Tuesday, January 13, 2009

New Health Insurance for Children Extended to Immigrants

The State Children Health Insurance Programs, popularly known as SCHIPs, ends March 31st. Last year the House and Senate had sent two bills to President George W. Bush, renewing the program. He vetoed them, arguing that the program should not be extended to middle class children so long as it has not reached all the poor children for which the program was originally intended. A legitimate argument, but in the politics of health care is was a smoke-screen for less coverage even to the poor. The high-income states had asked for the extension because many middle class families were losing their health insurance.

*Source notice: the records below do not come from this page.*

(* ===== verification/Startup.v ===== *)
(** * Starting the daemon (cmd/main.go) and its log (commons/config.go)

    The commands start and run, the daemon process that start launches, and
    the writers that the daemon logs to.

    github.com/cyverse/go-daemonizer starts the background process and
    carries the configuration to it and the outcome back; what its calls
    answer is part of [startup], like the answers of the parts that other
    files model (the flags, the working directory, the PID file, the
    service).  A command is the list of what it does and its error.
    lumberjack.Logger is a file with a rotation policy; whether a write or a
    close succeeds is up to the environment. *)

From S2P Require Import Prelude GoStrings GoPath GoErrors GoFloat Config Duration Policy PolicyFacts Threads PidFile Commands.

(** ** Log writers *)

Record lumberjack_Logger : Type := mkLogger {
  Filename : string;
  MaxSize : Z;      (* megabytes *)
  MaxBackups : Z;
  MaxAge : Z;       (* days *)
  Compress : bool
}.

(** Where bytes end up. *)
Inductive sink : Type :=
| Stderr
| LogFile (l : lumberjack_Logger).

#[export] Instance lumberjack_eq_dec : EqDecision lumberjack_Logger.
Proof. solve_decision. Defined.
#[export] Instance sink_eq_dec : EqDecision sink.
Proof. solve_decision. Defined.

(** An io.Writer: a sink, or one whose Close is hidden. *)
Inductive io_Writer : Type :=
| Closer (s : sink)
| nonClosingWriter (s : sink).

Definition sink_of (w : io_Writer) : sink := match w with Closer s | nonClosingWriter s => s end.

Inductive WriteCloser : Type :=
| Single (s : sink)
| MultiWriteCloser (writers : list io_Writer).

(** What was written and what was closed, in order. *)
Record log_state : Type := mkLogState {
  log_written : list (sink * string);
  log_closed : list sink
}.
(** The commands look for the daemon where it listens by default. *)
Example default_endpoints_agree : GetServiceEndpoint NewDefaultConfig = default_endpoint.
Proof. by vm_compute. Qed.
(** * Payment flow of [single_responsability/refactor_code.py]

    A shallow embedding of the six classes of the module
    ([CustomerValidator], [PaymentDataValidator], [Notifier],
    [TransactionLogger], [StripePaymentProcessor], [PaymentService]) and the
    properties of the payment flow they implement.

    Python dictionaries with string keys are finite maps, Python exceptions
    are an explicit error result, and the effects of the module (printing,
    appending to the log file, setting the Stripe key, calling Stripe) are
    state passing over a [world]. *)

From Stdlib Require Import ZArith String List.
From stdpp Require Import base gmap strings list pretty.

Open Scope string_scope.

(** ** Python values *)

(** The values a caller can put in [customer_data] and [payment_data]:
    [None], booleans, integers, strings, lists and dictionaries with string
    keys.  A string is a text given by its bytes in UTF-8, the encoding in
    which the standard output and the log file are written. *)
#[warnings="-register-all"]
Inductive pyval : Type :=
| PNone
| PBool (b : bool)
| PInt (z : Z)
| PStr (s : string)
| PList (l : list pyval)
| PDict (d : gmap string pyval).

Abbreviation pydict := (gmap string pyval).

(** Truth value of an object, as tested by [not x] and [if x]. *)
Definition truthy (v : pyval) : bool :=
  match v with
  | PNone => false
  | PBool b => b
  | PInt z => negb (Z.eqb z 0)
  | PStr s => match s with EmptyString => false | String _ _ => true end
  | PList l => match l with [] => false | _ :: _ => true end
  | PDict d => negb (Nat.eqb (size d) 0)
  end.

(** [d.get(k)]: the value under [k], or [None] when the key is absent. *)
Definition dict_get (d : pydict) (k : string) : pyval :=
  default PNone (d !! k).

(** ** Exceptions *)

(** The exception classes that occur in the module.  [ValueError] carries
    its message, [KeyError] the missing key, [OSError] the path that could
    not be opened, [StripeError] the detail reported by the payment
    provider.  The text of a [TypeError] is chosen by the interpreter and is
    not modelled.  [RecursionError] is what the interpreter raises when
    [str] goes too deep into nested lists and dictionaries. *)
Inductive exn : Type :=
| ValueError (msg : string)
| KeyError (key : string)
| TypeError
| OSError (path : string)
| StripeError (detail : string)
| RecursionError.

Definition is_ValueError (e : exn) : bool :=
  match e with ValueError _ => true | _ => false end.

The Obama administration is expected to sign bills similar to last years, but the issue now has become extending coverage to legal immigrant children. Most social services like Social Security and Medicare/Medicaid is denied by law to immigrants for the first five years. That includes eligibility for immigrant children in SCIPs. The new law would continue to deny coverage to undocumented immigrant children, though some states can and do use other funds. But Republicans are expected to argue that the undocumented would sneak in. This is not a quibble -- 400,000 to 600,000 children will be affected. The bill should sail through the House, but might have a more difficult time in Senate. (See New York Times article.)

DON'T DELAY IMMIGRATION REFORM BECAUSE OF THE ECONOMY

The New York Times argues editorially that president-elect Barack Obama should not put comprehensive immigration reform on the "back burner" till he deals with the economy. The Times notes that suffering of immigrant families continues and ought to be immediately addressed, but reform can also help the economy by turning our resource to where they are needed.